===== INFORMATION GIVEN =====

(** * athyr-agent: the plugin sandbox and the message orchestrator

  A shallow embedding of the Go sources

    - [internal/plugin]  sandbox.go, bridge.go, manager.go
    - [internal/config]  config.go
    - [internal/runner]  handler.go, mcp.go, runner.go

  Go strings are byte strings ([string], one [ascii] per byte), Go maps
  are [gmap]s, Go slices are lists.  Calls that leave the process (the
  LLM platform, tool servers, the Lua interpreter) are oracles over an
  abstract world state; a computation yields, with its result, the list
  of the calls it made and their outcomes, so that statements about
  "how many completion calls" or "what was delivered where" are
  statements about that list.

  Part I holds the definitions, Part II the lemmas and theorems. *)

From Stdlib Require Import Floats Ascii String ZArith NArith Lia.
From stdpp Require Import gmap strings list fin_maps pretty.

Set Warnings "-register-all,-abstract-large-number,-inexact-float".
Set Warnings "-clear-no-such-hyp".

Open Scope string_scope.
Open Scope list_scope.

(* ===================================================================== *)
(** * Part I: definitions *)
(* ===================================================================== *)

(** ** Results of fallible Go calls: [(T, error)] *)

Inductive Result (A : Type) : Type :=
| Ok (a : A)
| Err (e : string).
Arguments Ok {A} a.
Arguments Err {A} e.

Definition isOk {A} (r : Result A) : bool :=
match r with Ok _ => true | Err _ => false end.

(** ** Byte strings *)

Module Bytes.

(** The double quote, byte 34. *)
Definition dq : string := String (ascii_of_nat 34) "".

(** [q s] is [s] between double quotes. *)
Definition q (s : string) : string := dq +:+ s +:+ dq.

(** A string from its byte values. *)
Definition ofCodes (l : list N) : string :=
  string_of_list_ascii (List.map ascii_of_N l).

Definition code (c : ascii) : N := N_of_ascii c.

Fixpoint takeS (n : nat) (s : string) : string :=
  match n, s with
  | S n', String c s' => String c (takeS n' s')
  | _, _ => ""
  end.

Fixpoint dropS (n : nat) (s : string) : string :=
  match n, s with
  | S n', String _ s' => dropS n' s'
  | _, _ => s
  end.

End Bytes.

(** ** The functions of Go's [strings] package that the sources call *)

Module GoStrings.
Import Bytes.

(** [strings.HasPrefix(s, prefix)] *)
Fixpoint HasPrefix (s prefix : string) {struct prefix} : bool :=
  match prefix with
  | "" => true
  | String c p =>
      match s with
      | "" => false
      | String d s' => Ascii.eqb c d && HasPrefix s' p
      end
  end.

(** [strings.Contains(s, substr)] *)
Fixpoint Contains (s substr : string) : bool :=
  HasPrefix s substr ||
  match s with
  | "" => false
  | String _ s' => Contains s' substr
  end.

(** [strings.TrimPrefix(s, prefix)] *)
Definition TrimPrefix (s prefix : string) : string :=
  if HasPrefix s prefix then dropS (String.length prefix) s else s.

(** [strings.LastIndex(s, substr)]: the byte offset of the last
    occurrence, [-1] when there is none.  [i] is the offset of [s] in
    the whole string, [acc] the last match seen so far. *)
Fixpoint lastIndexFrom (s substr : string) (i acc : Z) : Z :=
  let acc' := if HasPrefix s substr then i else acc in
  match s with
  | "" => acc'
  | String _ s' => lastIndexFrom s' substr (i + 1) acc'
  end.

Definition LastIndex (s substr : string) : Z :=
  lastIndexFrom s substr 0 (-1).

(** The UTF-8 encodings of the runes for which [unicode.IsSpace] holds:
    tab, LF, VT, FF, CR, space, U+0085, U+00A0, U+1680, U+2000..U+200A,
    U+2028, U+2029, U+202F, U+205F, U+3000. *)
Definition spaceRunes : list string :=
  List.map ofCodes
    [ [9]; [10]; [11]; [12]; [13]; [32];
      [194; 133]; [194; 160]; [225; 154; 128];
      [226; 128; 128]; [226; 128; 129]; [226; 128; 130]; [226; 128; 131];
      [226; 128; 132]; [226; 128; 133]; [226; 128; 134]; [226; 128; 135];
      [226; 128; 136]; [226; 128; 137]; [226; 128; 138];
      [226; 128; 168]; [226; 128; 169]; [226; 128; 175];
      [226; 129; 159]; [227; 128; 128] ]%N.

(** Drop the first of [pats] that [s] starts with. *)
Fixpoint stripOne (pats : list string) (s : string) : option string :=
  match pats with
  | [] => None
  | p :: ps =>
      if HasPrefix s p then Some (dropS (String.length p) s)
      else stripOne ps s
  end.

Fixpoint trimLeftFuel (fuel : nat) (pats : list string) (s : string) : string :=
  match fuel with
  | O => s
  | S f =>
      match stripOne pats s with
      | Some s' => trimLeftFuel f pats s'
      | None => s
      end
  end.

(** [strings.TrimLeftFunc(s, unicode.IsSpace)] *)
Definition trimLeftSpace (s : string) : string :=
  trimLeftFuel (String.length s) spaceRunes s.

(** [strings.TrimRightFunc(s, unicode.IsSpace)]: the same scan from the
    end, on the reversed string with the reversed encodings. *)
Definition trimRightSpace (s : string) : string :=
  String.rev
    (trimLeftFuel (String.length s) (List.map String.rev spaceRunes)
       (String.rev s)).

(** [strings.TrimSpace(s)] *)
Definition TrimSpace (s : string) : string :=
  trimRightSpace (trimLeftSpace s).

End GoStrings.

(** ** UTF-8, as Go's [unicode/utf8] decodes and encodes it *)

Module Utf8.
Import Bytes.

Definition inRange (lo hi : N) (c : ascii) : bool :=
  ((lo <=? code c) && (code c <=? hi))%N.

Definition cont (c : ascii) : bool := inRange 128 191 c.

=====

◆ **TASK GOAL**
Among the lines above, which hold the word "substr"? Report each one.

◆ **REPLY**
(** [strings.Contains(s, substr)] *)
Fixpoint Contains (s substr : string) : bool :=
  HasPrefix s substr ||
  | String _ s' => Contains s' substr
(** [strings.LastIndex(s, substr)]: the byte offset of the last
Fixpoint lastIndexFrom (s substr : string) (i acc : Z) : Z :=
  let acc' := if HasPrefix s substr then i else acc in
  | String _ s' => lastIndexFrom s' substr (i + 1) acc'
Definition LastIndex (s substr : string) : Z :=
  lastIndexFrom s substr 0 (-1).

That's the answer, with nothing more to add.